(Saved data entries)
┄┄┄┄┄┄
(** C1, as the code has it: [build_sankey_data] assembles 21 nodes and 20
    edges, in the order of declaration: the products, then revenue, then
    each level of the breakdown outward; the labels and colours follow the
    node list, and every edge names its two nodes by a position between 0
    and 20. *)
Theorem C1_node_and_edge_lists :
  exists d nd ls,
    build_sankey_data = Ok d /\ node_data = Ok nd /\ links = Ok ls /\
    length nd = 21 /\ length (labels d) = 21 /\ length (node_colors d) = 21 /\
    length ls = 20 /\ length (sources d) = 20 /\ length (targets d) = 20 /\
    length (values d) = 20 /\ length (link_colors d) = 20 /\
    nd.*1 = PRODUCTS.*1 ++ ["Revenue"] ++ ["Gross Profit"; "COGS"]
            ++ ["Operating Profit"; "Operating Expenses"]
            ++ ["Net Profit"; "Taxes"; "Other"]
            ++ ["Industrial"; "Commercial"; "Administrative"; "R & D";
                "Headqtr."; "Depreciation"]
            ++ ["Raw Material"; "Labor Costs"; "Other Costs"] /\
    labels d = (fun nv : string * float => label nv.1 nv.2) <$> nd /\
    zip (sources d) (targets d) =
      [ (0, 4); (1, 4); (2, 4); (3, 4); (4, 5); (4, 6); (5, 7); (5, 8);
        (7, 9); (7, 10); (7, 11); (8, 12); (8, 13); (8, 14); (8, 15);
        (8, 16); (8, 17); (6, 18); (6, 19); (6, 20) ]%Z /\
    values d = ls.*2 /\
    Forall (fun st : Z * Z =>
              (0 <= st.1 < Z.of_nat (length nd))%Z /\
              (0 <= st.2 < Z.of_nat (length nd))%Z)
           (zip (sources d) (targets d)).
Proof.
  destruct node_data as [nd|e] eqn:Hnd; [|vm_compute in Hnd; discriminate].
  destruct links as [ls|e] eqn:Hls; [|vm_compute in Hls; discriminate].
  exists assembled, nd, ls.
  vm_compute in Hnd. injection Hnd as <-.
  vm_compute in Hls. injection Hls as <-.
  split; [exact build_sankey_data_Ok|].
  repeat (split; [reflexivity|]).
  eapply Forall_impl; [exact edges_increasing|].
  intros [s t]; simpl. lia.
Qed.

(** C1, against the count of the specification: the edge list has 20
    entries, not 19. *)
Lemma C1_edge_list_has_20_entries :
  exists d, build_sankey_data = Ok d /\
            length (sources d) = 20 /\ length (sources d) <> 19.
Proof.
  exists assembled. split; [exact build_sankey_data_Ok|].
  split; [reflexivity | discriminate].
Qed.

(** C4: the revenue is the sum of the four product figures, and for the
    literals 47.0, 9.2, 6.7 and 9.377 that sum is exactly the float 72.277,
    whether the additions are plain or compensated; read as decimals the
    figures add up to 72.277 as well. *)
Theorem C4_revenue_is_product_sum :
  REVENUE = sum (dict_values PRODUCTS) /\
  dict_values PRODUCTS = [47.0; 9.2; 6.7; 9.377]%float /\
  REVENUE = 72.277%float /\
  sum_compensated (dict_values PRODUCTS) = 72.277%float /\
  PyFloat.repr REVENUE = "72.277" /\
  mapM PyFloat.milli (dict_values PRODUCTS) = Some [47000; 9200; 6700; 9377]%Z /\
  total_milli (dict_values PRODUCTS) = Some 72277%Z /\
  PyFloat.milli REVENUE = Some 72277%Z.
Proof.
  split; [reflexivity|].
  split; [reflexivity|].
  split; [vm_compute; reflexivity|].
  split; [vm_compute; reflexivity|].
  split; [vm_compute; reflexivity|].
  split; [vm_compute; reflexivity|].
  split; vm_compute; reflexivity.
Qed.

(** C8: every edge of the assembled graph goes from a position to a
    strictly greater one, both within the 21 nodes; so the lookup of the
    target's colour succeeds, and no path of edges comes back to its start. *)
Theorem C8_edges_in_bounds_and_acyclic (d : sankey_data) :
  build_sankey_data = Ok d ->
  length (node_colors d) = 21 /\
  (forall i s t,
      sources d !! i = Some s -> targets d !! i = Some t ->
      (0 <= s < t)%Z /\ (t < Z.of_nat (length (node_colors d)))%Z /\
      is_Ok (getitem (node_colors d) s) /\ is_Ok (getitem (node_colors d) t)) /\
  (forall n, ~ tc (edge d) n n).
Proof.
  intros ->%build_sankey_data_inv.
  split; [reflexivity|]. split.
  - intros i s t Hs Ht.
    destruct (edge_increasing s t) as [Hst Ht21]; [exists i; auto|].
    assert (Hlen : length (node_colors assembled) = 21) by reflexivity.
    rewrite Hlen.
    split; [exact Hst|]. split; [exact Ht21|].
    split.
    + destruct (getitem_in_range (node_colors assembled) s) as (c & Hc & _);
        [rewrite Hlen; lia | exists c; exact Hc].
    + destruct (getitem_in_range (node_colors assembled) t) as (c & Hc & _);
        [rewrite Hlen; lia | exists c; exact Hc].
  - intros n Hn. apply path_increasing in Hn. lia.
Qed.

Lemma C8_witness :
  build_sankey_data = Ok assembled /\
  length (node_colors assembled) = 21 /\
  (forall i s t,
      sources assembled !! i = Some s -> targets assembled !! i = Some t ->
      (0 <= s < t)%Z /\ (t < Z.of_nat (length (node_colors assembled)))%Z /\
      is_Ok (getitem (node_colors assembled) s) /\
      is_Ok (getitem (node_colors assembled) t)) /\
  (forall n, ~ tc (edge assembled) n n).
Proof.
  split; [vm_compute; reflexivity|].
  apply (C8_edges_in_bounds_and_acyclic assembled).
  vm_compute; reflexivity.
Defined.

(** C10: the lists of the returned dictionary are parallel: the labels and
    the node colours are as many as the nodes, and the sources, targets,
    values and link colours are as many as the links. *)
Theorem C10_parallel_lists (d : sankey_data) :
  build_sankey_data = Ok d ->
  exists nd ls,
    node_data = Ok nd /\ links = Ok ls /\
    length (labels d) = length nd /\
    length (node_colors d) = length nd /\
    length (sources d) = length ls /\
    length (targets d) = length ls /\
    length (values d) = length ls /\
    length (link_colors d) = length ls.
Proof.
  unfold build_sankey_data. intros H.
  apply bind_Ok_inv in H as (nd & Hnd & H).
  apply bind_Ok_inv in H as (cs & Hcs & H).
  apply bind_Ok_inv in H as (ls & Hls & H).
  apply bind_Ok_inv in H as (lc & Hlc & H).
  injection H as <-. simpl.
  exists nd, ls.
  split; [exact Hnd|]. split; [exact Hls|].
  apply mapM_Ok_length in Hlc. rewrite length_fmap in Hlc.
  apply mapM_Ok_length in Hcs.
  assert (Hn : length nd = 21).
  { apply mapM_Ok_length in Hnd. exact Hnd. }
  rewrite !length_fmap.
  repeat split; try reflexivity; [|exact Hlc].
  rewrite Hcs, Hn. reflexivity.
Qed.

Lemma C10_witness :
  build_sankey_data = Ok assembled /\
  exists nd ls,
    node_data = Ok nd /\ links = Ok ls /\
    length (labels assembled) = length nd /\
    length (node_colors assembled) = length nd /\
    length (sources assembled) = length ls /\
    length (targets assembled) = length ls /\
    length (values assembled) = length ls /\
    length (link_colors assembled) = length ls.
Proof.
  split; [vm_compute; reflexivity|].
  apply (C10_parallel_lists assembled).
  vm_compute; reflexivity.
Defined.

(** ** Formatting with two decimals *)

Lemma uint_all_digits (d : Decimal.uint) :
  all_digits (NilEmpty.string_of_uint d) = true.
Proof. induction d; simpl; auto. Qed.

Lemma of_int_digits (z : Z) :
  (0 <= z)%Z -> Str.of_int z <> "" /\ all_digits (Str.of_int z) = true.
Proof.
  intros Hz. unfold Str.of_int.
  destruct z as [|p|p]; [split; [discriminate | reflexivity] | idtac | lia].
  simpl. unfold NilZero.string_of_uint.
  pose proof (uint_all_digits (Pos.to_uint p)) as Hd.
  destruct (Pos.to_uint p); simpl in *; (split; [discriminate | assumption]).
Qed.

Lemma digit_char_is_digit (d : Z) :
  (0 <= d <= 9)%Z -> is_digit (PyFloat.digit_char d) = true.
Proof.
  intros Hd.
  assert (H : (d = 0 \/ d = 1 \/ d = 2 \/ d = 3 \/ d = 4 \/ d = 5 \/ d = 6
               \/ d = 7 \/ d = 8 \/ d = 9)%Z) by lia.
  repeat (destruct H as [->|H]; [reflexivity|]). subst d. reflexivity.
Qed.

Lemma two_digits_shape (r : Z) :
  (0 <= r < 100)%Z ->
  String.length (PyFloat.two_digits r) = 2 /\
  all_digits (PyFloat.two_digits r) = true.
Proof.
  intros Hr. split; [reflexivity|].
  unfold PyFloat.two_digits. simpl.
  rewrite !digit_char_is_digit; [reflexivity| |].
  - pose proof (Z.mod_pos_bound r 10). lia.
  - assert (r / 10 < 10)%Z by (apply Z.div_lt_upper_bound; lia).
    assert (0 <= r / 10)%Z by (apply Z.div_pos; lia). lia.
Qed.

Lemma round_half_even_nonneg (q : Q) : (0 <= q)%Q -> (0 <= PyFloat.round_half_even q)%Z.
Proof.
  intros Hq. unfold PyFloat.round_half_even.
  pose proof (Qfloor_resp_le 0 q Hq) as Hf. change (Qfloor 0) with 0%Z in Hf.
  destruct (Qcompare _ _); [destruct (Z.even _)| |]; lia.
Qed.

Lemma scaled_nonneg (k : Z) (m : positive) (e : Z) : (0 <= PyFloat.scaled k m e)%Z.
Proof.
  apply round_half_even_nonneg. unfold PyFloat.value.
  repeat apply Qmult_le_0_compat; try apply Qpower_0_le;
    unfold Qle; simpl; lia.
Qed.

Lemma fixed2_two_decimals (n : Z) :
  (0 <= n)%Z -> two_decimals (PyFloat.fixed2 false n).
Proof.
  intros Hn. unfold PyFloat.fixed2.
  exists (Str.of_int (n / 100)), (PyFloat.two_digits (n mod 100)).
  destruct (of_int_digits (n / 100)) as [Hne Hd]; [apply Z.div_pos; lia|].
  destruct (two_digits_shape (n mod 100)) as [Hl Hf];
    [apply Z.mod_pos_bound; lia|].
  auto.
Qed.

(** Every finite float that is not negative is written with exactly two
    decimals. *)
Lemma format_2f_two_decimals (x : float) :
  nonneg_finite x = true -> two_decimals (PyFloat.format_2f x).
Proof.
  unfold nonneg_finite, PyFloat.format_2f.
  destruct (Prim2SF x) as [s|s| |s m e]; try discriminate;
    destruct s; try discriminate; intros _; apply fixed2_two_decimals.
  - lia.
  - apply scaled_nonneg.
Qed.

Lemma append_assoc (a b c : string) : (a +:+ b) +:+ c = a +:+ (b +:+ c).
Proof.
  induction a as [|x a IH]; [reflexivity|].
  change (String x ((a +:+ b) +:+ c) = String x (a +:+ b +:+ c)).
  f_equal. exact IH.
Qed.

(** The f-string of a label is its two lines, each in bold, joined by a
    line break. *)
Lemma label_markup (name : string) (value : float) :
  label name value = join "<br>" (bold <$> label_lines name value).
Proof.
  unfold label, label_lines, bold. simpl.
  rewrite !append_assoc. reflexivity.
Qed.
┄┄┄┄┄┄
> [What to work on] Filter the entries and keep only the lines holding "discriminate".

> [Solution to this task]
  destruct node_data as [nd|e] eqn:Hnd; [|vm_compute in Hnd; discriminate].
  destruct links as [ls|e] eqn:Hls; [|vm_compute in Hls; discriminate].
  split; [reflexivity | discriminate].
  destruct z as [|p|p]; [split; [discriminate | reflexivity] | idtac | lia].
  destruct (Pos.to_uint p); simpl in *; (split; [discriminate | assumption]).
  destruct (Prim2SF x) as [s|s| |s m e]; try discriminate;
    destruct s; try discriminate; intros _; apply fixed2_two_decimals.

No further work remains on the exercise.